((

Lemma filter_all_true (P : A -> Prop) `{!forall x, Decision (P x)} (l : list A) :
  (forall x, x ∈ l -> P x) -> filter P l = l.
Proof.
  induction l as [|x l IH]; intros Hl; [done |].
  rewrite filter_cons, decide_True by set_solver. f_equal. apply IH. set_solver.
Qed.

(** The converse of [length_filter_le_1]. *)
Lemma filter_le_1_eq (P : A -> Prop) `{!forall x, Decision (P x)} (l : list A) x y :
  length (filter P l) <= 1 -> x ∈ l -> y ∈ l -> P x -> P y -> x = y.
Proof.
  intros Hlen Hx Hy HPx HPy.
  assert (Hx' : x ∈ filter P l) by (by apply list_elem_of_filter).
  assert (Hy' : y ∈ filter P l) by (by apply list_elem_of_filter).
  destruct (filter P l) as [|z [|z' k]]; simpl in Hlen; [set_solver | set_solver | lia].
Qed.

(** A list without duplicates has at most one element exactly when any
    two of its elements are equal. *)
Lemma length_le_1_iff (l : list A) :
  NoDup l -> length l <= 1 <-> forall x y, x ∈ l -> y ∈ l -> x = y.
Proof.
  intros Hnd. split.
  - destruct l as [|a [|b k]]; simpl; intros Hlen; [set_solver | set_solver | lia].
  - intros Heq. destruct l as [|a [|b k]]; simpl; [lia | lia |].
    apply NoDup_cons in Hnd as [Ha _]. exfalso. apply Ha.
    rewrite (Heq a b) by set_solver. set_solver.
Qed.

(** A map without duplicates is injective on the list. *)
Lemma NoDup_map_eq {B} (f : A -> B) (l : list A) x y :
  NoDup (map f l) -> x ∈ l -> y ∈ l -> f x = f y -> x = y.
Proof.
  induction l as [|z l IH]; intros Hnd Hx Hy Hf; [set_solver |].
  rewrite map_cons in Hnd. apply NoDup_cons in Hnd as [Hz Hnd].
  assert (Hin : forall u, u ∈ l -> f u ∈ map f l).
  { intros u Hu. apply list_elem_of_In, in_map, list_elem_of_In, Hu. }
  apply elem_of_cons in Hx as [->|Hx], Hy as [->|Hy]; [done | | | by apply IH].
  - exfalso. apply Hz. rewrite Hf. by apply Hin.
  - exfalso. apply Hz. rewrite <- Hf. by apply Hin.
Qed.

Lemma NoDup_map_inv' {B} (f : A -> B) (l : list A) : NoDup (map f l) -> NoDup l.
Proof.
  induction l as [|z l IH]; intros Hnd; [constructor |].
  rewrite map_cons in Hnd. apply NoDup_cons in Hnd as [Hz Hnd].
  constructor; [| by apply IH]. intros Hzl. apply Hz.
  apply list_elem_of_In, in_map, list_elem_of_In, Hzl.
Qed.
(** The concatenation of a map is empty exactly when each image is. *)
Lemma concat_map_nil {B} (f : A -> list B) (l : list A) :
  concat (map f l) = [] <-> forall y, y ∈ l -> f y = [].
Proof.
  induction l as [|z l IH]; simpl; [set_solver |].
  rewrite app_nil, IH. setoid_rewrite elem_of_cons. naive_solver.
Qed.

(** On a list without duplicates, a map whose images are empty except at
    [x] concatenates to the image of [x]. *)
Lemma concat_map_single {B} (f : A -> list B) (l : list A) x :
  NoDup l -> x ∈ l -> (forall y, y ∈ l -> y <> x -> f y = []) ->
  concat (map f l) = f x.
Proof.
  induction l as [|z l IH]; intros Hnd Hx Hf; [set_solver |].
  apply NoDup_cons in Hnd as [Hz Hnd]. simpl.
  apply elem_of_cons in Hx as [<-|Hx].
  - rewrite (proj2 (concat_map_nil f l)), app_nil_r; [done |].
    intros y Hy. apply Hf; set_solver.
  - rewrite Hf by set_solver. apply IH; [done | done |].
    intros y Hy. apply Hf. set_solver.
Qed.
End lists.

))

# [WHAT YOU ARE ASKED TO DO]
Write out exactly the lines that fall from the line with "NoDup (map f l) -> x" to the line with "NoDup l -> x" in the records above, keeping both ends.

# [RESPONSE TO THE TASK]
  NoDup (map f l) -> x ∈ l -> y ∈ l -> f x = f y -> x = y.
Proof.
  induction l as [|z l IH]; intros Hnd Hx Hy Hf; [set_solver |].
  rewrite map_cons in Hnd. apply NoDup_cons in Hnd as [Hz Hnd].
  assert (Hin : forall u, u ∈ l -> f u ∈ map f l).
  { intros u Hu. apply list_elem_of_In, in_map, list_elem_of_In, Hu. }
  apply elem_of_cons in Hx as [->|Hx], Hy as [->|Hy]; [done | | | by apply IH].
  - exfalso. apply Hz. rewrite Hf. by apply Hin.
  - exfalso. apply Hz. rewrite <- Hf. by apply Hin.
Qed.

Lemma NoDup_map_inv' {B} (f : A -> B) (l : list A) : NoDup (map f l) -> NoDup l.
Proof.
  induction l as [|z l IH]; intros Hnd; [constructor |].
  rewrite map_cons in Hnd. apply NoDup_cons in Hnd as [Hz Hnd].
  constructor; [| by apply IH]. intros Hzl. apply Hz.
  apply list_elem_of_In, in_map, list_elem_of_In, Hzl.
Qed.
(** The concatenation of a map is empty exactly when each image is. *)
Lemma concat_map_nil {B} (f : A -> list B) (l : list A) :
  concat (map f l) = [] <-> forall y, y ∈ l -> f y = [].
Proof.
  induction l as [|z l IH]; simpl; [set_solver |].
  rewrite app_nil, IH. setoid_rewrite elem_of_cons. naive_solver.
Qed.

(** On a list without duplicates, a map whose images are empty except at
    [x] concatenates to the image of [x]. *)
Lemma concat_map_single {B} (f : A -> list B) (l : list A) x :
  NoDup l -> x ∈ l -> (forall y, y ∈ l -> y <> x -> f y = []) ->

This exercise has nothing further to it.